I naturally asked her to explain.

"What they are saying to those men," she said, "Is 'I will pay your mortgage with you, do your housework, have your children and raise them, but I expect no commitment from you in return.'"

I was shocked by what a good point she made. Because ultimately, that is true. And when those relationships break down, it is always the woman who comes off worse. There's a case currently in the news which perfectly illustrates this. [] The wealthy couple had lived together for fifteen years but when he decided he'd had enough of her, she was out on her ear and entitled to exactly nothing. She is taking him to court, but she isn't his wife and never was, so legally he doesn't have to provide for her.

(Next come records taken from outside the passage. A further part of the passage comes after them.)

(* ===== verification/Cli.v ===== *)
(** * The command line client

    Models [src/cmd/cli/main.go]: the flags, [resolveEndpoint], and the request that
    [http.Get] sends for an endpoint; the printing of usage and answers is left out, the
    exit status is kept.  [cli_delivers] says that what the user typed is what the server
    reads; [cli_locked_out] that a server as the node starts it refuses the client. *)
From S2P Require Import Prelude.
From S2P Require Import Types.
From S2P Require Import Crypto.
From S2P Require Import Script.
From S2P Require Import Params.
From S2P Require Import Utxo.
From S2P Require Import Wallet.
From S2P Require Import WalletProps.
From S2P Require Import BlockValidation.
From S2P Require Import Pow.
From S2P Require Import Store.
From S2P Require Import FileLaws.
From S2P Require Import Chain.
From S2P Require Import Mempool.
From S2P Require Import ChainProps.
From S2P Require Import TimeAdjust.
From S2P Require Import Peer.
From S2P Require Import Manager.
From S2P Require Import NodeInv.
From S2P Require Import NodeProps.
From S2P Require Import Rpc.
From S2P Require Import RpcInv.
From S2P Require Import RpcProps.
From S2P Require Import GoStrings.
#[local] Open Scope Z_scope.

(** ** From a command to an endpoint *)

Inductive CliErr :=
| Requires (command : string)      (** fewer parameters than the usage says *)
| RequiresPOST
| UnknownCommand (command : string).

Inductive Resolved := Endpoint (e : list byte) | Usage.

Abbreviation command := (list (list byte) -> result CliErr Resolved).

(** A case without parameters. *)
Definition fixed (endpoint : string) : command := fun _ => Ok (Endpoint (bytes_of_string endpoint)).

(** [if len(params) < 1 { return error }; return prefix + url.QueryEscape(params[0])] *)
Definition with_arg (name prefix : string) : command := fun params =>
  match params with
  | [] => Err (Requires name)
  | p :: _ => Ok (Endpoint (bytes_of_string prefix ++ QueryEscape p))
  end.

(** ... with a second parameter, required or not. *)
Definition with_args (name prefix next : string) : command := fun params =>
  match params with
  | p :: q :: _ => Ok (Endpoint (bytes_of_string prefix ++ QueryEscape p ++ bytes_of_string next ++ QueryEscape q))
  | _ => Err (Requires name)
  end.
Definition with_option (name prefix next : string) : command := fun params =>
  match params with
  | [] => Err (Requires name)
  | [p] => Ok (Endpoint (bytes_of_string prefix ++ QueryEscape p))
  | p :: q :: _ => Ok (Endpoint (bytes_of_string prefix ++ QueryEscape p ++ bytes_of_string next ++ QueryEscape q))
  end.

Definition cli_getrawmempool : command := fun params =>
  let verbose := match params with
    | p :: _ => if bool_decide (p = bytes_of_string "true") then bytes_of_string "?verbose=true" else []
    | [] => []
    end in
  Ok (Endpoint (bytes_of_string "/getrawmempool" ++ verbose)).

Definition cli_getbalance : command := fun params =>
  let minconf := match params with p :: _ => p | [] => bytes_of_string "1" end in
  Ok (Endpoint (bytes_of_string "/getbalance?minconf=" ++ QueryEscape minconf)).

If you think that case is sad, it's nothing to the women who readily engage in a sexual relationship only to find themselves pregnant and the man who professed to love them disappearing over the horizon in a cloud of dust. Their hopes for an education, a career or even a little time to develop their hobbies, interests and skills are subsumed as they struggle to cope with the life of a single mother, wondering whether the CSA will ever be able to get any money out of the feckless individual they once trusted enough to sleep with.

Do they ever think how different things would be if they had insisted the man married them before they jumped into bed with him? Either he would have disappeared over the horizon in a cloud of dust right then, before pregnancy was even a possibility, or he would be legally obliged to be at her side, helping with childcare and actually showing what real love is.

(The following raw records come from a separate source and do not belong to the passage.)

(** Flags come before the file and the file before the defaults.  When [main] reads its
    settings from a file named by [-conf] that exists and can be read, every setting that has
    a flag is what the flag says if it is given and not empty; otherwise the value of the
    last line of the file with its key that is in force, one before the first section header
    or in the section of the [-network] flag (of regtest without the flag, whatever network
    the file names); otherwise the default.  Mining is on if the flag says so or the file;
    the peers of the flags are added to those of the file; and the RPC credentials can only
    come from the file. *)
Theorem settings_precedence env argv set rest cfg params lines data :
  node_settings env argv = Ok (set, cfg, params) -> flag_Parse node_flags argv = Ok (set, rest) ->
  let flag name := string_flag name [] set in
  let first {A} (name : string) (new old : A) := if bool_decide (flag name = []) then old else new in
  flag "conf"%string <> [] -> oe_open env (flag "conf"%string) = Contents data -> scan (text_lines data) = (lines, false) ->
  let section := confSectionName (first "network"%string (flag "network"%string) (bytes_of_string "regtest")) in
  let file := last_value (in_force (oe_unicode env) section [] lines) in
  let dflt := DefaultConfig (oe_home env) in
  cf_Network cfg = first "network"%string (flag "network"%string) (default (cf_Network dflt) (file "network"%string))
  /\ cf_DataDir cfg = first "datadir"%string (flag "datadir"%string) (default (cf_DataDir dflt) (file "datadir"%string))
  /\ cf_ListenAddr cfg = first "listen"%string (flag "listen"%string) (default (cf_ListenAddr dflt) (file "listen"%string))
  /\ (flag "rpc"%string <> [] -> cf_RPCAddr cfg = flag "rpc"%string)
  /\ (flag "rpc"%string = [] -> flag "rpcbind"%string = [] -> flag "rpcport"%string = [] ->
        cf_RPCAddr cfg = default (cf_RPCAddr dflt) (file "rpc"%string))
  /\ cf_MiningEnabled cfg = bool_flag "mine" set
       || default false ((fun v => String.eqb (text v) "1" || String.eqb (text v) "true") <$> file "mine"%string)
  /\ cf_SeedPeers cfg = default [] (Split comma <$> file "seedpeers"%string)
       ++ first "addnode"%string [flag "addnode"%string] []
       ++ first "seed-peers"%string (Split comma (flag "seed-peers"%string)) []
  /\ cf_RPCUser cfg = default [] (file "rpcuser"%string) /\ cf_RPCPassword cfg = default [] (file "rpcpassword"%string)
  /\ NetworkByName (text (cf_Network cfg)) = Some params.
Proof.
  intros H Hp flag first Hconf Hopen Hscan section file dflt. unfold node_settings in H. rewrite Hp in H.
  destruct (bool_flag "version" set); [done|]. cbn [rbind] in H.
  assert (load_settings env set = Ok (fold_left (fun cfg s => applyConfOption cfg s.1 s.2)
    (in_force (oe_unicode env) section [] lines) dflt)) as Hl.
  { unfold load_settings. fold (flag "conf"%string). rewrite bool_decide_false by done. cbn [negb].
    unfold LoadConf. rewrite Hopen, Hscan. rewrite <- conf_fold. fold (flag "network"%string).
    assert (confSectionName (if bool_decide (flag "network"%string = []) then bytes_of_string "regtest" else flag "network"%string)
      = section) as -> by reflexivity.
    by destruct (fold_left _ _ _). }
  rewrite Hl in H. cbn [rwrap rbind] in H.
  destruct (NetworkByName _) as [p0|] eqn:En; [|done]. injection H as <- <-.
  destruct (applied_fields (in_force (oe_unicode env) section [] lines) dflt) as (F1 & F2 & F3 & F4 & F5 & F6 & F7 & F8).
  destruct (flag_fields set (fold_left (fun cfg s => applyConfOption cfg s.1 s.2)
    (in_force (oe_unicode env) section [] lines) dflt)) as (G1 & G2 & G3 & G4 & G5 & G6 & G7 & G8 & G9).
  cbn [set_DataDirName cf_Network cf_DataDir cf_ListenAddr cf_RPCAddr cf_MiningEnabled cf_SeedPeers cf_RPCUser cf_RPCPassword].
  split_and!; [by rewrite G1, F1|by rewrite G2, F2|by rewrite G3, F3|exact G4|by intros; rewrite G5, F4 by done
    |by rewrite G6, F5|by rewrite G7, F6|by rewrite G8, F7|by rewrite G9, F8|exact En].
Qed.

Definition example_conf : list byte := bytes_of_string
"# comment
rpcuser=alice
listen = 0.0.0.0:1
[test]
listen=0.0.0.0:2
seedpeers=10.0.0.1:9,10.0.0.2:9
[main]
listen=0.0.0.0:3
".
Definition example_env : OSEnv := {|
  oe_home := None; oe_open := fun path => if String.eqb (text path) "my.conf" then Contents example_conf else NotExist;
  oe_json := fun _ _ => None; oe_unicode := fun s => s |}.
Definition example_argv : list (list byte) :=
  map bytes_of_string ["-conf=my.conf"; "-network=testnet"; "--addnode"; "10.0.0.3:9"]%string.

Lemma settings_precedence_witness : exists cfg,
  (exists set params, node_settings example_env example_argv = Ok (set, cfg, params))
  /\ cf_ListenAddr cfg = bytes_of_string "0.0.0.0:2" /\ cf_RPCUser cfg = bytes_of_string "alice"
  /\ cf_SeedPeers cfg = map bytes_of_string ["10.0.0.1:9"; "10.0.0.2:9"; "10.0.0.3:9"]%string.
Proof.
  assert (is_ok (node_settings example_env example_argv) = true) as Hok by (vm_compute; reflexivity).
  destruct (node_settings example_env example_argv) as [[[set cfg] params]|e] eqn:E; [|discriminate Hok].
  assert (exists rest, flag_Parse node_flags example_argv = Ok (set, rest)) as [rest Hp].
  { unfold node_settings in E. destruct (flag_Parse node_flags example_argv) as [[set' rest]|[]]; [|discriminate E..].
    exists rest. destruct (bool_flag "version" set'); [discriminate E|]. cbn [rbind] in E.
    destruct (rwrap _ _); [|discriminate E]. cbn [rbind] in E. destruct (NetworkByName _); [|discriminate E].
    by injection E as <- _ _. }
  pose proof (settings_precedence example_env example_argv set rest cfg params (fst (scan (text_lines example_conf))) example_conf E Hp) as H.
  cbv zeta in H. assert (Ok (set, rest) = flag_Parse node_flags example_argv) as Hs by (by symmetry).
  vm_compute in Hs. injection Hs as -> ->.
  destruct H as (_ & _ & H3 & _ & _ & _ & H7 & H8 & _).
  - vm_compute. discriminate.
  - vm_compute. reflexivity.
  - vm_compute. reflexivity.
  - exists cfg. split; [eexists _, params; reflexivity|]. rewrite H3, H7, H8. split_and!; vm_compute; reflexivity.
Defined.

The fact is that there is no such thing as common-law marriage. In the eyes of the law even if you have lived with someone for fifty years if you are not married you are no more than two random strangers. You are not next of kin for medical purposes. You have no rights to the other person's property. If you have children in common, then they have only one parent - the mother. A friend's father found this to his cost when the woman he had lived with for over forty years developed Alzheimer's Disease. Although he wanted her to remain at home with him and was fully prepared to care for her, the woman's son (her legal next-of-kin) not only insisted she go into a home but ordered that her octogenarian "boyfriend" be denied visiting rights. She died within months. Had they been married it might have been a very different story.

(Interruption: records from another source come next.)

(** ** Reports *)

Inductive Note :=
| Replied (r : Response)                    (** the body the server answered *)
| HttpFailed
| ChainTooShort
| CouldNotFindPoW | PoWExhausted (attempt : Z)
| CouldNotBuild (e : AdvErr)
| NoUTXO (e : AdvErr) | BuildError (e : option AdvErr)
| AtHeight (height : Z) | Values (l : list Z) | Outpoint (txid : list byte) (idx : Z)
| AttemptNo (attempt : Z)
| PremineNotFound (txid : list byte)
| EpochDetail (l : list Z) | BlockOf (i n : Z) | BitsNow (s : option (list byte)).

Record attackResult := {
  ar_Attack : string; ar_Rejected : bool; ar_Error : list Note; ar_Detail : list Note }.
Definition report (name : string) (rejected : bool) (detail : list Note) : attackResult :=
  {| ar_Attack := name; ar_Rejected := rejected; ar_Error := []; ar_Detail := detail |}.

(** Rejected means a status other than 200. *)
Definition submitBlock (block : Block) : prog (bool * Note) :=
  Call (post_request "/submitblock" (blk_Serialize block)) (fun o =>
    Ret match o with
        | None => (false, HttpFailed)
        | Some r => (negb (status r =? 200), Replied r)
        end).

(** ** Blocks *)

Definition text := bytes_of_string.

(** A coinbase with the height and a tag in its script. *)
Definition coinbase_with (height : Z) (tag : list byte) (value : Z) (pkScript : list byte) : Transaction :=
  {| tx_Version := 1;
     tx_Inputs := [{| in_PreviousOutPoint := CoinbaseOutPoint;
                      in_SignatureScript := [Byte.x04] ++ PutUint32LE height ++ tag; in_Sequence := 0xFFFFFFFF |}];
     tx_Outputs := [{| out_Value := value; out_PkScript := pkScript |}];
     tx_LockTime := 0 |}.
Definition makeCoinbaseTx (height value : Z) : Transaction :=
  coinbase_with height (text "fairchain") value (text "adversary-test").

(** [cb.Inputs[0].SignatureScript = append(..., tag...)] *)
Definition tagged (tag : list byte) (cb : Transaction) : Transaction :=
  {| tx_Version := tx_Version cb;
     tx_Inputs := alter (fun i => {| in_PreviousOutPoint := in_PreviousOutPoint i;
                                     in_SignatureScript := in_SignatureScript i ++ tag;
                                     in_Sequence := in_Sequence i |}) 0%nat (tx_Inputs cb);
     tx_Outputs := tx_Outputs cb; tx_LockTime := tx_LockTime cb |}.

Definition spend_input (h : Hash) (idx : Z) (sigScript : list byte) : TxInput :=
  {| in_PreviousOutPoint := {| op_Hash := h; op_Index := idx |}; in_SignatureScript := sigScript; in_Sequence := 0xFFFFFFFF |}.
Definition forged_tx (inputs : list TxInput) (outputs : list (Z * list byte)) : Transaction :=
  {| tx_Version := 1; tx_Inputs := inputs;
     tx_Outputs := map (fun '(v, s) => {| out_Value := v; out_PkScript := s |}) outputs; tx_LockTime := 0 |}.

Definition with_header (b : Block) (h : BlockHeader) : Block :=
  {| blk_Header := h; blk_Transactions := blk_Transactions b |}.

(** A block of these transactions on [prev], with their Merkle root. *)
Definition block_on (prev : Hash) (ts bits : Z) (txs : list Transaction) : Block :=
  {| blk_Header := {| hdr_Version := 1; hdr_PrevBlock := prev; hdr_MerkleRoot := ComputeMerkleRoot txs;
                      hdr_Timestamp := ts; hdr_Bits := bits; hdr_Nonce := 0 |};
     blk_Transactions := txs |}.

(** One turn of the loop of [seal], and [n] turns; a number in binary, so that the limits of
    the code can be written down ([repeat_turns_spec] in [AdversaryProps.v]). *)
Definition seal_turn (target : Hash) (h : BlockHeader) : bool * BlockHeader :=
  if LessOrEqual (HashBlockHeader h) target then (true, h)
  else (false, with_nonce h (add32 (hdr_Nonce h) 1)).
Definition seal_then (first : bool * BlockHeader) (next : BlockHeader -> bool * BlockHeader) : bool * BlockHeader :=
  match first with (true, h) => (true, h) | (false, h) => next h end.
Fixpoint repeat_turns (n : positive) (target : Hash) (h : BlockHeader) : bool * BlockHeader :=
  match n with
  | xH => seal_turn target h
  | xO n => seal_then (repeat_turns n target h) (repeat_turns n target)
  | xI n => seal_then (seal_turn target h) (fun h => seal_then (repeat_turns n target h) (repeat_turns n target))
  end.
Definition seal (maxIter : Z) (target : Hash) (h : BlockHeader) : bool * BlockHeader :=
  match maxIter with Zpos n => repeat_turns n target h | _ => (false, h) end.

(** A block sealed with the work its own bits ask for. *)
Definition sealed (maxIter : Z) (b : Block) : bool * Block :=
  let '(found, h) := seal maxIter (CompactToHash (hdr_Bits (blk_Header b))) (blk_Header b) in
  (found, with_header b h).

Definition tip_height_after (height : Z) : Z := add32 (u32 height) 1.

Definition buildBlockOnTip : prog (Block * Z) :=
  let! ci := fetchFullChainInfo in
  let! prevHash := lift (rwrap BadHash (HashFromReverseHex (fi_BestHash ci))) in
  let bits := Sscanf_hex32 (fi_Bits ci) 0 in
  let newHeight := tip_height_after (fi_Height ci) in
  Clock (fun now => Ret (block_on prevHash (u32 now) bits [makeCoinbaseTx newHeight 5000000000], newHeight)).

(** The flag is false when no work was found: the error comes with the block. *)
Definition buildBlockWithSpendTx (spendTxHash : Hash) (spendIndex outputValue : Z) (tag : list byte)
  : prog (bool * Block * Z) :=
  let! ci := fetchFullChainInfo in
  let! prevHash := lift (rwrap BadHash (HashFromReverseHex (fi_BestHash ci))) in
  let bits := Sscanf_hex32 (fi_Bits ci) 0 in
  let newHeight := tip_height_after (fi_Height ci) in
  let cb := tagged tag (makeCoinbaseTx newHeight 5000000000) in
  let spendTx := forged_tx [spend_input spendTxHash spendIndex (text "adversary-spend")]
                   [(outputValue, text "adversary-recipient")] in
  Clock (fun now =>
    let '(found, block) := sealed 200000000 (block_on prevHash (u32 now) bits [cb; spendTx]) in
    Ret (found, block, newHeight)).

(** ** Attacks on the rules for blocks *)

(** Submits the block and reports. *)
Definition submit_and_report (name : string) (block : Block) (before : list Note) : prog (list attackResult) :=
  let! (rejected, detail) := submitBlock block in
  Ret [report name rejected (before ++ [detail])].

Definition attackBadNonce : prog (list attackResult) :=
  let! (block, _) := buildBlockOnTip in
  submit_and_report "bad-nonce" (with_header block (with_nonce (blk_Header block) 0xDEADBEEF)) [].

Definition xor_byte (m : Z) (b : byte) : byte := byte.of_Z (Z.lxor (byte.unsigned b) m).

Definition attackBadMerkle : prog (list attackResult) :=
  let! (block, _) := buildBlockOnTip in
  let root := alter (xor_byte 0xAA) 15%nat (alter (xor_byte 0xFF) 0%nat (hdr_MerkleRoot (blk_Header block))) in
  submit_and_report "bad-merkle" (with_header block (with_merkle (blk_Header block) root)) [].

(** The header of the block at height 1 over another coinbase. *)
Definition attackDuplicate : prog (list attackResult) :=
  let! ci := fetchChainInfo in
  if ci_height ci <? 1 then Ret [report "duplicate" false [ChainTooShort]]
  else
    let! info := fetchBlockByHeight 1 in
    submit_and_report "duplicate"
      {| blk_Header := {| hdr_Version := bl_Version info; hdr_PrevBlock := hash_of_hex (bl_PrevBlock info);
                          hdr_MerkleRoot := hash_of_hex (bl_Merkle info); hdr_Timestamp := bl_Timestamp info;
                          hdr_Bits := Sscanf_hex32 (bl_Bits info) 0; hdr_Nonce := bl_Nonce info |};
         blk_Transactions := [makeCoinbaseTx 1 5000000000] |} [].

Definition with_timestamp (b : Block) (ts : Z) : Block :=
  let h := blk_Header b in
  with_header b {| hdr_Version := hdr_Version h; hdr_PrevBlock := hdr_PrevBlock h; hdr_MerkleRoot := hdr_MerkleRoot h;
                   hdr_Timestamp := ts; hdr_Bits := hdr_Bits h; hdr_Nonce := hdr_Nonce h |}.

Definition attackTimeWarp (future : bool) : prog (list attackResult) :=
  let! (block, _) := buildBlockOnTip in
  if future
  then Clock (fun now => submit_and_report "time-warp-future" (with_timestamp block (add32 (add32 (u32 now) 7200) 1)) [])
  else submit_and_report "time-warp-past" (with_timestamp block 1) [].

(** One block of the flood. *)
Definition flood_block (fakeParent : Hash) (now i : Z) : Block :=
  let b := block_on fakeParent (u32 now) 0x1e0fffff [makeCoinbaseTx (u32 (i + 99999)) 5000000000] in
  with_header b (with_nonce (blk_Header b) (u32 i)).
Definition attackOrphanFlood (count : Z) : prog (list attackResult) :=
  collect (fun i => Rand (fun fakeParent => Clock (fun now =>
      let! (rejected, detail) := submitBlock (flood_block fakeParent now (Z.of_nat i)) in
      Ret (report "orphan-flood" rejected [detail]))))
    (seq 0 (Z.to_nat count)).

Definition found_note (found : bool) : list Note := if found then [] else [CouldNotFindPoW].

(** [block.Transactions[0].Outputs[0].Value = ...] *)
Definition inflate (cb : Transaction) : Transaction :=
  {| tx_Version := tx_Version cb; tx_Inputs := tx_Inputs cb;
     tx_Outputs := alter (fun o => {| out_Value := 999999999999999; out_PkScript := out_PkScript o |}) 0%nat (tx_Outputs cb);
     tx_LockTime := tx_LockTime cb |}.
Definition attackInflatedCoinbase : prog (list attackResult) :=
  let! (block, newHeight) := buildBlockOnTip in
  let h := blk_Header block in
  let txs := alter inflate 0%nat (blk_Transactions block) in
  let '(found, block) := sealed 200000000 {| blk_Header := with_merkle h (ComputeMerkleRoot txs); blk_Transactions := txs |} in
  let! (rejected, detail) := submitBlock block in
  Ret [{| ar_Attack := "inflated-coinbase"; ar_Rejected := rejected;
          ar_Error := [Values [999999999999999]; AtHeight newHeight]; ar_Detail := found_note found ++ [detail] |}].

Many people protest that marriage is an outdated and meaningless institution. I think they are wrong, and I think that the wider society also thinks that they are wrong. I cite three points in support of this:
  1. Weddings. Everyone loves the idea of getting a big dress and having a grand wedding in a fairytale castle. There seem to be hundreds of wedding programmes on TV at the moment, from "Don't Tell the Bride" to "Battle of the Brides", and one I've forgotten the name of about the Beverley Hills Bridal Salon. I love them all, and they are popular precisely because weddings are wonderful. A wedding is the affirmation of love and the happy formation of a new family. Marriage may be less popular these days, but somehow weddings are definitely not outdated or meaningless.
  2. Gay marriage. Across the world, gay people are fighting for the right to get married rather than just be part of a "civil partnership". Whatever your view of this, the point it makes very clearly is that marriage is not just "a piece of paper" or "an outdated or meaningless institution". Marriage either is meaningful and special, or it isn't.  And I think thousands of gay people are fervently telling us that it is. Society can't have it both ways by devaluing marriage on the one hand, and demanding it on the other.
  3. Divorce statistics. Yes, a lot of marriages end in divorce–although the levels are dropping–but more than  half don't. But statistics show that couples who live together and then get married are much more likely to divorce than couples for whom their honeymoon is their first experience of sharing a home. And couples who live together unmarried are 40% more likely to split up than married couples. The most secure home, still, is that where the mother and father are married to each other.
I don't think marriage is outdated or unnecessary at all. I think it is wonderful and needs to be celebrated and protected. And I, for one, intend to do both.


  1. Amen! When I was in college I had to choose a topic on which to write a persuasive speech. Mine was about marriage, and why it’s a great institution. Kind of an odd topic, but I learned that there are countless studies that show that married people are healthier, live longer, and generally have better lives than their unmarried counterparts.

  2. Really well thought out and expressed. Although I will say, that those married men can wiggle out of responsibilities too. The court may find them responsible, but that doesn't mean they hunt them down and force them to pay up.